One thing cardio will not do in my experience is get you 'cut' in the bodybuilding sense. It may assist you to go from fat to slim but not beyond that. Well, everyone is different, maybe some people have a different experience.

Cardio will cause oscillations in your blood sugar, causing it to go down, then you eat like crazy. If getting cut is your goal, not saying it should be, but if it is, weights and diet are a better idea as those ups and downs in blood sugar in my experience lead to a less controlled diet. It is probably also the hormone balance that endurance cardio promotes, which as the OP already mentioned is not testosterone.
 
Cardio is good for mental health, your heart and lungs, stamina and is definitely the holy grail of fat loss. Weight lifting pays off in the long term, but is not as good for fat loss. And cortisol really is not a problem at all for most people, because the levels do not become detrimental, if you do your standard steady state cardio/medium intensity. Who does 2 hours+ of cardio a day? 0.1 percent of the population?
By the way, almost every successful bodybuilder does loads of cardio when cutting, so it is simply not true that it won't make you shredded. Obviously you have to watch your calorific intake. Eat lots of low calorie-dense foods and a lot of protein to fill you up when cutting. Btw, on a side note, I like to do weights in winter and cardio in summer :)
 

darebear

Chicken
1. Stress on joints
2. Time consuming- Preparing for a distance race can be much more time consuming that weightlifting
3. Can interfere with muscle gain if you're also a weightlifter
4. Cortisol dumps, which can cause acne, sleep problems, chronic diarrhea, and (this is a biggie) lowered testosterone

I agree.
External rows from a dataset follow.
(** *** Those that do not write *)

Abbreviation yes := (λ _ _, True).
(** With the real file of an open file, reading. *)
Lemma mild_with_real {A} P file bad (k : fd → F W A) :
  stable P → (∀ e, mild (bad e)) → (∀ real, fsafe P (k real) yes) →
  fsafe (λ s, P s ∧ opened file s) (ftry (ovl_real_fdget file) bad k) yes.
Proof. intros HP Hb Hk. eapply fsafe_try; [by apply fsafe_fdget_any|done|]. intros real. apply Hk. Qed.
Lemma mild_read_real {A} (r : nat) c (k : Z * Z → F W A) :
  only_reads c = true → (∀ x, mild (k x)) → mild (fbind (on_real r c) k).
Proof. intros Hc Hk. apply mild_bind; [|done]. by apply mild_fine, fine_on_real. Qed.
Lemma fsafe_true_l {A} (P : fstate W → Prop) (m : F W A) Q : fsafe (λ s, True ∧ P s) m Q → fsafe P m Q.
Proof. intros H. eapply fsafe_mono; [exact H|done|done]. Qed.

Lemma safe_llseek file offset whence : fsafe (opened file) (ovl_llseek file offset whence) yes.
Proof.
  assert (H0 : ∀ x, fine (update_ofile file (set_of_pos x))) by (intros; apply fine_update_ofile; intros ?; split_and!; auto).
  assert (H1 : ∀ r x, fine (update_real r (set_rf_pos x))) by (intros; by apply fine_update_real).
  unfold ovl_llseek. eapply fsafe_bind; [apply fine_fget; auto with fine|]. intros f. cbv beta.
  destruct (_ && _); [by apply fsafe_ret|]. destruct (_ && _); [apply mild_mono; auto with fine|].
  apply fsafe_true_l, mild_with_real; [done|intros e; auto with fine|]. intros real. apply mild_bind; [auto with fine|]. intros ?.
  apply mild_read_real; [done|]. intros [ret pos]. auto 10 with fine.
Qed.
Lemma safe_fadvise file offset len advice : fsafe (opened file) (ovl_fadvise file offset len advice) yes.
Proof.
  apply fsafe_true_l, mild_with_real; [done|intros e; auto with fine|]. intros real. apply mild_read_real; [done|]. intros x. auto with fine.
Qed.
Lemma safe_flush file id : fsafe (opened file) (ovl_flush file id) yes.
Proof.
  apply fsafe_true_l, mild_with_real; [done|intros e; auto with fine|]. intros real.
  apply mild_bind; [auto with fine|intros f]. apply mild_bind; [auto with fine|intros can]. apply mild_bind; [|auto with fine].
  destruct can; [|auto with fine]. apply mild_read_real; [done|]. auto with fine.
Qed.
Lemma safe_read_iter iocb count : fsafe (λ s, opened (ki_filp (iocb_at iocb s)) s) (ovl_read_iter iocb count) yes.
Proof.
  unfold ovl_read_iter. eapply fsafe_bind with (Q := λ k s, opened (ki_filp k) s); [by apply fsafe_get|]. intros k. cbv zeta.
  destruct (_ =? _); [by apply fsafe_ret|]. apply fsafe_true_l, mild_with_real; [done|intros e; auto with fine|]. intros real.
  apply mild_bind; [unfold no_direct_IO; auto 10 with fine|]. intros bad. destruct bad; [auto with fine|]. destruct (ki_sync k).
  - apply mild_read_real; [done|]. intros x. auto 10 with fine.
  - apply mild_bind; [auto with fine|intros ok]. destruct ok; cbn [negb]; [|auto 10 with fine].
    apply mild_bind; [|intros ret; auto 10 with fine]. eapply fsafe_mono; [apply fsafe_submit|done|done].
Qed.

Lemma mild_release_dir file : mild (dir_release_real file).
Proof.
  unfold dir_release_real. apply mild_bind; [auto with fine|intros g]. cbv zeta. apply mild_bind; [auto with fine|intros ?].
  destruct (dr_upperfile (dir_real_of g)); auto with fine.
Qed.
Lemma mild_release file : mild (ovl_release file).
Proof. unfold ovl_release. apply mild_bind; [auto with fine|intros g]. destruct (of_private g); auto with fine. Qed.
#[local] Hint Resolve mild_release_dir mild_release : fine.
Lemma mild_put_ofile file : mild (put_ofile file).
Proof.
  assert (mild (fupdate (λ s, set_fs_files (delete file (fs_files s)) s))) as Hd.
  { intros s Hs _. cbn. split_and!; [|done..]. eapply files_ok_tables; [..|exact Hs]; [done|cbn; lia|]. cbn. intros f x Hx.
    apply lookup_delete_Some in Hx as [_ Hx]. eauto using same_open_refl. }
  assert (∀ n, fine (update_ofile file (set_of_count n))) as Hc by (intros; apply fine_update_ofile; intros ?; split_and!; auto).
  assert (fine (update_ofile file (λ f, set_of_count (of_count f - 1) f))) by (apply fine_update_ofile; intros ?; split_and!; auto).
  unfold put_ofile. apply mild_bind; [auto with fine|intros f]. apply mild_if; [|auto with fine].
  apply mild_bind; [|auto with fine]. destruct (of_private f); auto 10 with fine.
Qed.
#[local] Hint Resolve mild_put_ofile : fine.
Lemma safe_mmap file v : mild (ovl_mmap file v).
Proof.
  unfold ovl_mmap, vma_set_file, ovl_vm_prfile_set. apply mild_bind; [auto with fine|intros f]. cbv zeta. apply mild_bind; [auto with fine|intros r].
  apply mild_bind; [auto with fine|intros can]. apply mild_if; [auto with fine|]. apply mild_bind; [auto with fine|intros m].
  apply mild_bind; [auto with fine|intros bad]. apply mild_if; [auto with fine|].
  assert (Hp : ∀ m, mild (put_mapped m)) by (intros []; cbn; auto with fine).
  assert (Ho : ∀ o : option nat, mild (match o with Some file => put_ofile file | None => fret tt end)) by (intros []; auto with fine).
  apply mild_bind; [auto 10 with fine|intros ?]. apply mild_read_real; [done|]. intros x. auto 12 with fine.
Qed.
Lemma sync_status_same (x : super W) : snd (ovl_sync_status x) = x.
Proof. unfold ovl_sync_status, sbind, sget. cbn. destruct (ovl_should_sync _); [done|]. cbn. by destruct (mf_upper _). Qed.
Lemma fine_sync_status : fine (fsuper ovl_sync_status).
Proof.
  intros P HP s Hs Hp. unfold fsuper. pose proof (sync_status_same (fs_super s)) as E. destruct (ovl_sync_status (fs_super s)) as [r x]. cbn in *. subst x.
  assert (Es : set_fs_super (fs_super s) s = s) by by destruct s. rewrite Es. split_and!; [done..|]. by destruct r.
Qed.
#[local] Hint Resolve fine_sync_status : fine.
Lemma safe_fsync file first last datasync : fsafe (opened file) (ovl_fsync file first last datasync) yes.
Proof.
  unfold ovl_fsync. eapply fsafe_bind; [by apply fine_fget, stable_opened|]. intros f. eapply fsafe_bind; [by apply fine_sync_status, stable_opened|].
  intros ret. cbv beta. destruct (_ <=? _); [by apply fsafe_ret|].
  eapply fsafe_try; [|intros e; by apply fsafe_ret|].
  { eapply fsafe_mono; [apply (fsafe_fdget_meta (λ _, True) (λ _, True) file (datasync =? 0) (λ _, True) stable_true)|done|].
    - intros g. destruct (datasync =? 0); [by apply fsafe_get|]. apply mild_mono, mild_fine, fine_realdata.
    - intros real s. exact id. }
  intros real. eapply fsafe_bind with (Q := λ r s, ∃ i, rf_inode r = i ∧ has_real (fd_file real) i s).
  { apply fsafe_get. intros s _ (_ & i & _ & Hr). exists i. split; [apply Hr|done]. }
  intros r. eapply fsafe_bind with (Q := λ u s, Some (rf_inode r) = u → good_real UpI real s).
  { apply fsafe_get. intros s Hs (i & Hi & Hr) E. exists i. split; [|done]. rewrite <- Hi. eapply upper_inode_up; [exact Hs|by symmetry]. }
  intros u. case_bool_decide as E; [|apply mild_mono; auto with fine].
  eapply fsafe_bind with (Q := yes); [|intros; apply mild_mono; auto with fine]. eapply fsafe_bind with (Q := yes); [|intros; by apply fsafe_ret].
  eapply fsafe_mono; [apply (fsafe_on_real (λ _, True)); auto with fine|by intros s H; split; [|apply H]|done].
Qed.

(** *** Those that write *)

(** After the preparation, with the real file of a file that is open for
    writing. *)
Lemma fsafe_prepared {A} file f (fail : Z → F W A) (k : F W A) :
  (∀ e, mild (fail e)) → fsafe (writing file f) k yes →
  fsafe (writing file f) (let& ret := prepare_write file in if negb (ret =? 0) then fail ret else k) yes.
Proof.
  intros Hf Hk. eapply fsafe_bind with (Q := λ _, writing file f).
  { eapply fsafe_mono; [apply (fsafe_prepare (λ _, True) file f stable_true)|done|by intros ? ? []]. }
  intros ret. destruct (negb _); [by apply mild_mono|done].
Qed.
Lemma fsafe_upper_real {A} file f bad (k : fd → F W A) :
  (∀ e, mild (bad e)) → (∀ real, fsafe (good_real UpI real) (k real) yes) →
  fsafe (writing file f) (ftry (ovl_real_fdget file) bad k) yes.
Proof.
  intros Hb Hk. eapply fsafe_try; [|done|].
  - eapply fsafe_mono; [apply (fsafe_fdget_write (λ _, True) file f stable_true)|done|intros real s; exact id].
  - intros real. eapply fsafe_mono; [apply Hk|by intros s []|done].
Qed.
(** A write, and what is done after it. *)
Lemma fsafe_write_real {A} real c (k : Z * Z → F W A) : (∀ x, mild (k x)) → fsafe (good_real UpI real) (fbind (on_real (fd_file real) c) k) yes.
Proof.
  intros Hk. eapply mild_after; [|done]. eapply fsafe_mono; [apply (fsafe_on_real (λ _, True) real c stable_true)|done|done].
Qed.
Lemma fsafe_skip {A B} P (m : F W A) (k : A → F W B) : stable P → fine m → (∀ a, fsafe P (k a) yes) → fsafe P (fbind m k) yes.
Proof. intros HP Hm Hk. eapply fsafe_bind; [by apply Hm|]. done. Qed.

Lemma safe_write_iter iocb k f count : fsafe (λ s, iocb_at iocb s = k ∧ writing (ki_filp k) f s) (ovl_write_iter iocb count) yes.
Proof.
  unfold ovl_write_iter. apply fsafe_get_eq with (a := k); [by intros s []|]. cbv zeta.
  apply fsafe_get_eq with (a := f); [intros s [_ Hw]; unfold ofile_at; by rewrite (wr_open _ _ _ Hw)|].
  destruct (_ =? _); [by apply fsafe_ret|].
  eapply fsafe_mono with (P := writing (ki_filp k) f); [|by intros s []|by intros].
  apply fsafe_prepared; [intros e; auto with fine|]. apply fsafe_upper_real; [intros e; auto with fine|]. intros real.
  apply fsafe_skip; [apply stable_good_real|unfold no_direct_IO; auto 10 with fine|]. intros bad.
  destruct bad; [apply mild_mono; auto with fine|]. apply fsafe_skip; [apply stable_good_real|apply fine_fget|]. intros config. cbv zeta.
  destruct (ki_sync k).
  - apply fsafe_skip; [apply stable_good_real|apply fine_start_write|]. intros ?. apply fsafe_write_real. intros x. auto 12 with fine.
  - apply fsafe_skip; [apply stable_good_real|apply fine_kmalloc|]. intros ok. destruct ok; cbn [negb]; [|apply mild_mono; auto with fine].
    apply fsafe_skip; [apply stable_good_real|apply fine_start_write|]. intros ?.
    eapply mild_after; [|intros ret; auto with fine]. eapply fsafe_mono; [apply fsafe_submit|intros s Hs _; exact Hs|done].
Qed.
Lemma safe_splice_write out f ppos len flags : fsafe (writing out f) (ovl_splice_write out ppos len flags) yes.
Proof.
  unfold ovl_splice_write. apply fsafe_get_eq with (a := f); [intros s Hw; unfold ofile_at; by rewrite (wr_open _ _ _ Hw)|].
  apply (fsafe_prepared out f (λ e, fret (e, ppos))); [intros e; auto with fine|]. apply fsafe_upper_real; [intros e; auto with fine|]. intros real.
  apply fsafe_skip; [apply stable_good_real|apply fine_start_write|]. intros ?. apply fsafe_write_real. intros x. auto 12 with fine.
Qed.
Lemma safe_fallocate file f mode offset len : fsafe (writing file f) (ovl_fallocate file mode offset len) yes.
Proof.
  unfold ovl_fallocate. apply fsafe_get_eq with (a := f); [intros s Hw; unfold ofile_at; by rewrite (wr_open _ _ _ Hw)|].
  apply fsafe_prepared; [intros e; auto with fine|]. apply fsafe_upper_real; [intros e; auto with fine|]. intros real.
  apply fsafe_write_real. intros x. auto 12 with fine.
Qed.
Lemma safe_copyfile file_in pos_in file_out f pos_out len flags op :
  fsafe (λ s, opened file_in s ∧ writing file_out f s) (ovl_copyfile file_in pos_in file_out pos_out len flags op) yes.
Proof.
  unfold ovl_copyfile. apply fsafe_get_eq with (a := f); [intros s [_ Hw]; unfold ofile_at; by rewrite (wr_open _ _ _ Hw)|].
  eapply fsafe_bind with (Q := λ _ s, opened file_in s ∧ writing file_out f s).
  { destruct op; [by apply fsafe_prepare, stable_opened..|by apply fsafe_ret]. }
  intros ret. destruct (negb _); [by apply fsafe_ret|].
  eapply fsafe_try; [by apply fsafe_fdget_write, stable_opened|intros e; by apply fsafe_ret|]. intros real_out. cbv beta.
  eapply fsafe_try with (Q := λ _, good_real UpI real_out); [|intros e; apply mild_bind; auto with fine|].
  { eapply fsafe_mono; [apply (fsafe_fdget_any (good_real UpI real_out) file_in (stable_good_real _ _))|by intros s []|done]. }
  intros real_in. apply fsafe_skip; [apply stable_good_real|apply fine_fget|]. intros r_in.
  eapply fsafe_bind with (Q := λ r _, UpI (rf_inode r)).
  { apply fsafe_get. by intros s _ (i & Hi & _ & <-). }
  intros r_out s Hs Hr. refine (mild_bind _ _ _ _ s Hs I); [|auto 12 with fine]. apply mild_fine, fine_fcall. intros w. by apply fl_copy.
Qed.
Lemma safe_remap file_in pos_in file_out f pos_out len flags :
  fsafe (λ s, opened file_in s ∧ writing file_out f s) (ovl_remap_file_range file_in pos_in file_out pos_out len flags) yes.
Proof.
  unfold ovl_remap_file_range. destruct (has_flag flags (Z.lnot _)); [by apply fsafe_ret|]. cbv zeta.
  assert (HC : ∀ op, fsafe (λ s, opened file_in s ∧ writing file_out f s) (ovl_copyfile file_in pos_in file_out pos_out len flags op) yes) by (intros; apply safe_copyfile).
  do 4 (eapply fsafe_bind with (Q := λ _ s, opened file_in s ∧ writing file_out f s); [by apply fsafe_get|intros ?]).
  destruct (_ && _); [by apply fsafe_ret|]. apply HC.
Qed.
Running CAN put stress on your joints, but this can be mitigated by taking your easy days easy and focusing on relaxation and good technique.

Slowing down on easy days can also help with points 3. and 4. Running at or below your aerobic threshold (which can be pretty slow) trains the body to utilize mostly fat as the preferred fuel substrate. Running too fast on easy days depletes the muscles glycogen stores and can eventually catabolize muscle, which is definitely not good for gains and can lead to the adverse effects of overtraining that you list out in 4.

Many of us westerners get too caught up in effort and neglect recovery and technique.

Zone 2 heart rate training, or the Maffetone Method, helped me discover the what easy days should feel like.
 

Bitter End

Woodpecker
Orthodox
I like sprints on a track. Do it on days when I don't do weights. I have done half marathons in the past but 30 minutes HIIT sprints can be enough to sap all my energy, to the point where I do 25 minutes on days when I want to socialize a little bit. : ) Big shock therapy for the heart.